| name | dotnet-install |
| description | Build, install, list, and remove .NET tools using dotnet-install.
|
| argument-hint | [owner/repo | path | --package name | ls | rm name | search | info | env]
|
| allowed-tools | Bash, Read, Glob, Grep |
dotnet-install
You are helping the user work with dotnet-install,
a tool that installs .NET executables to PATH
— like cargo install and go install.
dotnet-install relates to dotnet tool install -g
the way yarn relates to npm: it uses the same package
registry (NuGet) but provides a different installation
model. Where dotnet tool install -g places shim
scripts in ~/.dotnet/tools/ backed by deeply nested
binaries in .store/, dotnet-install places real
binaries directly in ~/.dotnet/bin/ — a flat,
transparent layout like Go's ~/go/bin/ or Cargo's
~/.cargo/bin/. Users can acquire dotnet-install
itself via dotnet tool install -g as a bootstrap,
after which dotnet-install setup graduates the tool
to ~/.dotnet/bin/ and sheds the dotnet tool scaffolding.

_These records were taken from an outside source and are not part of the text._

(* ===== verification/Gateway.v ===== *)
(** * The gateway ([src/main.cpp])

    The handlers that connect the devices to the publishers, the metrics and the
    logger, and what they amount to over the handler calls of a worker. The main
    thread is in MainThread. *)

From stdpp Require Import gmap.
From S2P Require Import Prelude Text Float64 SensorData DeviceData Posix SerialPort Modbus ModbusDevice UartDevice CanDevice DeviceInterface DeviceManager RuntimeMetrics MessageCache FileCache ReliablePublisher TcpClient MqttClient ConfigData Publisher Logger RuntimeStatus.

Local Open Scope Z_scope.

(** ** The handlers *)

Definition build_mqtt_topic (topic_prefix : string) (sensor_data : SensorData) : string :=
  topic_prefix +:+ "/" +:+ dec (device_id sensor_data) +:+ "/data".

Definition parse_log_level (level : string) : Level :=
  if bool_decide (level = "INFO") then Info
  else if bool_decide (level = "WARN") then Warn
  else if bool_decide (level = "ERROR") then Error
  else Debug_.

(** The shared objects the handlers refer to, with a record of what they did: the
    updates of the metrics, the messages given to the MQTT client, what each call of
    [send_json] put on the TCP connection, with its result, and the calls of the logger. [w_mqtt_envs] and
    [w_tcp_envs] are how the system answers the publications to come. *)
Record world (M C E AEnv LEnv : Type) : Type := mk_world {
  w_mqtt : M;
  w_cache : C;
  w_tcp : TcpClient;
  w_os : os;
  w_updates : list update;
  w_attempts : list attempt;
  w_sends : list (list Z * bool);
  w_log : list log_call;
  w_mqtt_envs : list (publish_env E AEnv LEnv);
  w_tcp_envs : list tcp_env;
}.
Arguments mk_world {M C E AEnv LEnv}.
Arguments w_mqtt {M C E AEnv LEnv}. Arguments w_cache {M C E AEnv LEnv}.
Arguments w_tcp {M C E AEnv LEnv}. Arguments w_os {M C E AEnv LEnv}.
Arguments w_updates {M C E AEnv LEnv}. Arguments w_attempts {M C E AEnv LEnv}.
Arguments w_sends {M C E AEnv LEnv}. Arguments w_log {M C E AEnv LEnv}.
Arguments w_mqtt_envs {M C E AEnv LEnv}. Arguments w_tcp_envs {M C E AEnv LEnv}.

Section handlers.
Context `{MqttPublish M E} `{MessageCache C AEnv LEnv REnv}.

Abbreviation W := (world M C E AEnv LEnv).

Definition count (us : list update) (w : W) : W :=
  mk_world (w_mqtt w) (w_cache w) (w_tcp w) (w_os w) (w_updates w ++ us) (w_attempts w) (w_sends w)
           (w_log w) (w_mqtt_envs w) (w_tcp_envs w).
Definition log (at_ : Level) (module message : string) (w : W) : W :=
  mk_world (w_mqtt w) (w_cache w) (w_tcp w) (w_os w) (w_updates w) (w_attempts w) (w_sends w)
           (w_log w ++ [mk_log_call at_ module message]) (w_mqtt_envs w) (w_tcp_envs w).

(** [ReliablePublisher] with the metrics. *)
Definition mqtt_publisher : Publisher W :=
  mk_publisher "mqtt" (λ w topic payload,
    match w_mqtt_envs w with
    | [] => OutOfFuel
    | env :: envs =>
        let '(status, (m, c), attempts, us) :=
          rp_publish true (w_mqtt w) (w_cache w) env topic payload in
        Ret (status, mk_world m c (w_tcp w) (w_os w) (w_updates w ++ us) (w_attempts w ++ attempts)
                              (w_sends w) (w_log w) envs (w_tcp_envs w))
    end).

Definition tcp_publisher : Publisher W :=
  mk_publisher "tcp" (λ w topic payload,
    match w_tcp_envs w with
    | [] => OutOfFuel
    | env :: envs =>
        '(status, fd, o, line) ← tcp_publish (w_tcp w) (w_os w) env topic payload;
        Ret (status, mk_world (w_mqtt w) (w_cache w) fd o (w_updates w) (w_attempts w)
                              (w_sends w ++ [(line, bool_decide (status = Published))])
                              (w_log w) (w_mqtt_envs w) envs)
    end).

Two directories — don't confuse them
| Directory | Owner | Contents |
|---|
~/.dotnet/tools/ | dotnet tool install -g | Shim scripts → .store/ |
~/.dotnet/bin/ | dotnet-install | Real binaries, flat layout |
dotnet-install itself lives at ~/.dotnet/bin/dotnet-install.
Override with DOTNET_TOOL_BIN env var, -o, or
--local-bin (~/.local/bin/).
Invoking the tool
dotnet-install <args>
dotnet install <args>
When working in this repo (development):
dotnet run --project src/dotnet-install -- <args>
Project structure
The tool lives at src/dotnet-install/ in this repo:
Program.cs — CLI entry point
CommandLineBuilder.cs — System.CommandLine command/option
definitions and handler wiring
Installer.cs — Core install logic: project eval,
dotnet publish, single/multi-file placement,
NuGet package install, file-based app support
GitSource.cs — Git clone/fetch from GitHub repos,
project discovery, .dotnet-install.json manifest
ShellHint.cs — PATH detection, shell-specific
setup instructions, DOTNET_TOOL_BIN env var
SetupCommand.cs — Shell PATH config, self-install
from NuGet (bootstrap graduation), shed dotnet tool
EnvCommand.cs — Print environment info (cargo env style)

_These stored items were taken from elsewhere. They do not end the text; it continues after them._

(* ===== verification/System.v ===== *)
(** * The threads of the gateway together ([src/main.cpp], [src/publisher/])

    The workers make their handler calls at the same time, and the main thread flushes
    the cache meanwhile. The mutexes of the publishers make each publication on a
    channel and each flush one step, and so do the atomics and the mutex of the metrics
    and the logger ([Locks] has the mutexes, and shows that no other runs come of them);
    everything between two steps may interleave. *)

From stdpp Require Import gmap.
From S2P Require Import Prelude SensorData DeviceData DeviceInterface DeviceManager RuntimeMetrics MessageCache FileCache ReliablePublisher TcpClient ConfigData Posix Publisher Logger Gateway MainThread.

Local Open Scope Z_scope.

(** ** The code, cut at its locks *)

Section code.
Context `{MqttPublish M E} `{CacheLaws C AEnv LEnv REnv}.
Context (gateway_config : GatewayConfig).

Abbreviation W := (world M C E AEnv LEnv).

(** Where a worker is in its handler call: between two calls, in the loop of
    [PublisherGroup::publish] with the publishers to come and the outcomes so far, or
    in the loop over the outcomes. *)
Inductive position : Type :=
  | Between
  | Publishing (topic payload : string) (rest : PublisherGroup W) (outcomes : list PublishOutcome)
  | Noting (outcomes : list PublishOutcome).

(** A worker and the handler calls it still makes. *)
Record worker : Type := mk_worker {
  wk_calls : list action;
  wk_at : position;
}.

(** A publication on a channel, with its result. *)
Record publication : Type := mk_publication {
  pb_channel : string;
  pb_message : CachedMessage;
  pb_status : PublishStatus;
}.

(** One step of a worker, and the publication it makes, if it makes one. *)
Inductive call_step : worker → W → list publication → worker → W → Prop :=
  | step_invalid data protocol calls w :
      valid data = false →
      call_step (mk_worker (DataCall data protocol :: calls) Between) w []
        (mk_worker calls Between)
        (count [Add ProtocolErrors 1]
           (log Warn (protocol_to_string protocol)
              ("invalid sensor data: " +:+ sensor_data_to_json data)
              (count [Add FramesParsed 1] w)))
  | step_valid data protocol calls w :
      valid data = true →
      call_step (mk_worker (DataCall data protocol :: calls) Between) w []
        (mk_worker calls
           (Publishing (build_mqtt_topic (qc_topic_prefix (gc_mqtt gateway_config)) data)
              (sensor_data_to_json data) (gateway_publishers gateway_config) []))
        (log Info "sensor"
           ("parsed data: " +:+ sensor_data_to_json data +:+ ", protocol="
            +:+ protocol_to_string protocol)
           (count [Add FramesParsed 1] w))
  | step_publish calls topic payload publisher rest outcomes w status w' :
      pub_publish publisher w topic payload = Ret (status, w') →
      call_step (mk_worker calls (Publishing topic payload (publisher :: rest) outcomes)) w
        [mk_publication (pub_channel publisher) (mk_message topic payload) status]
        (mk_worker calls (Publishing topic payload rest
                            (outcomes ++ [mk_outcome (pub_channel publisher) status])))
        w'
  | step_published calls topic payload outcomes w :
      call_step (mk_worker calls (Publishing topic payload [] outcomes)) w []
        (mk_worker calls (Noting outcomes)) w
  | step_note calls outcome outcomes w :
      call_step (mk_worker calls (Noting (outcome :: outcomes))) w []
        (mk_worker calls (Noting outcomes)) (note_outcome w outcome)
  | step_noted calls w :
      call_step (mk_worker calls (Noting [])) w [] (mk_worker calls Between) w
  | step_error protocol code error stats calls w :
      call_step (mk_worker (ErrorCall protocol code error stats :: calls) Between) w []
        (mk_worker calls Between) (on_error protocol code error stats w)
  | step_other a calls w :
      (match a with DataCall _ _ | ErrorCall _ _ _ _ => False | _ => True end) →
      call_step (mk_worker (a :: calls) Between) w [] (mk_worker calls Between) w.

ProjectSelector.cs — Interactive arrow-key selector
for repos with multiple executable projects
HostDispatch.cs — Busybox-style dispatch for managed
tools (Unix symlink-based, Windows .cmd shim-based)
ListCommand.cs — Lists installed tools
RemoveCommand.cs — Removes installed tools
UpdateCommand.cs — Updates installed tools
SearchCommand.cs — Search NuGet for packages
InfoCommand.cs — Show tool details and provenance
OutdatedCommand.cs — Check for newer versions
RunCommand.cs — Run without installing (npx-like)
CompletionCommand.cs — Shell completion setup
SkillCommand.cs — Prints embedded skill definition
skill.md — Embedded skill for AI assistants (end-user)
HelpWriter.cs — Markout-based help formatting
Three install modes
1. Local project (default)
Builds and installs from a local project directory or the current directory.
Supports both .csproj projects and file-based apps (.cs with #:property directives).
dotnet install
dotnet install src/my-tool
dotnet install ~/git/my-tool
dotnet install app.cs
2. GitHub repository
Clones (or fetches) a GitHub repo, discovers the project, builds, and installs.
dotnet install --github richlander/dotnet-inspect
dotnet install --github richlander/dotnet-inspect@v1.0
dotnet install --github richlander/dotnet-inspect --ssh
dotnet install --github richlander/dotnet-inspect --project src/Tool/Tool.csproj
If the user types owner/repo without --github,
the tool prompts for confirmation before cloning
(anti-typosquatting).
3. NuGet package
Downloads and installs a pre-built tool from NuGet.
dotnet install --package dotnetsay
dotnet install --package dotnet-counters@9.0.0
Multiple tools at once
Positional args can mix sources. When multiple args
are given, confirmation prompts are skipped.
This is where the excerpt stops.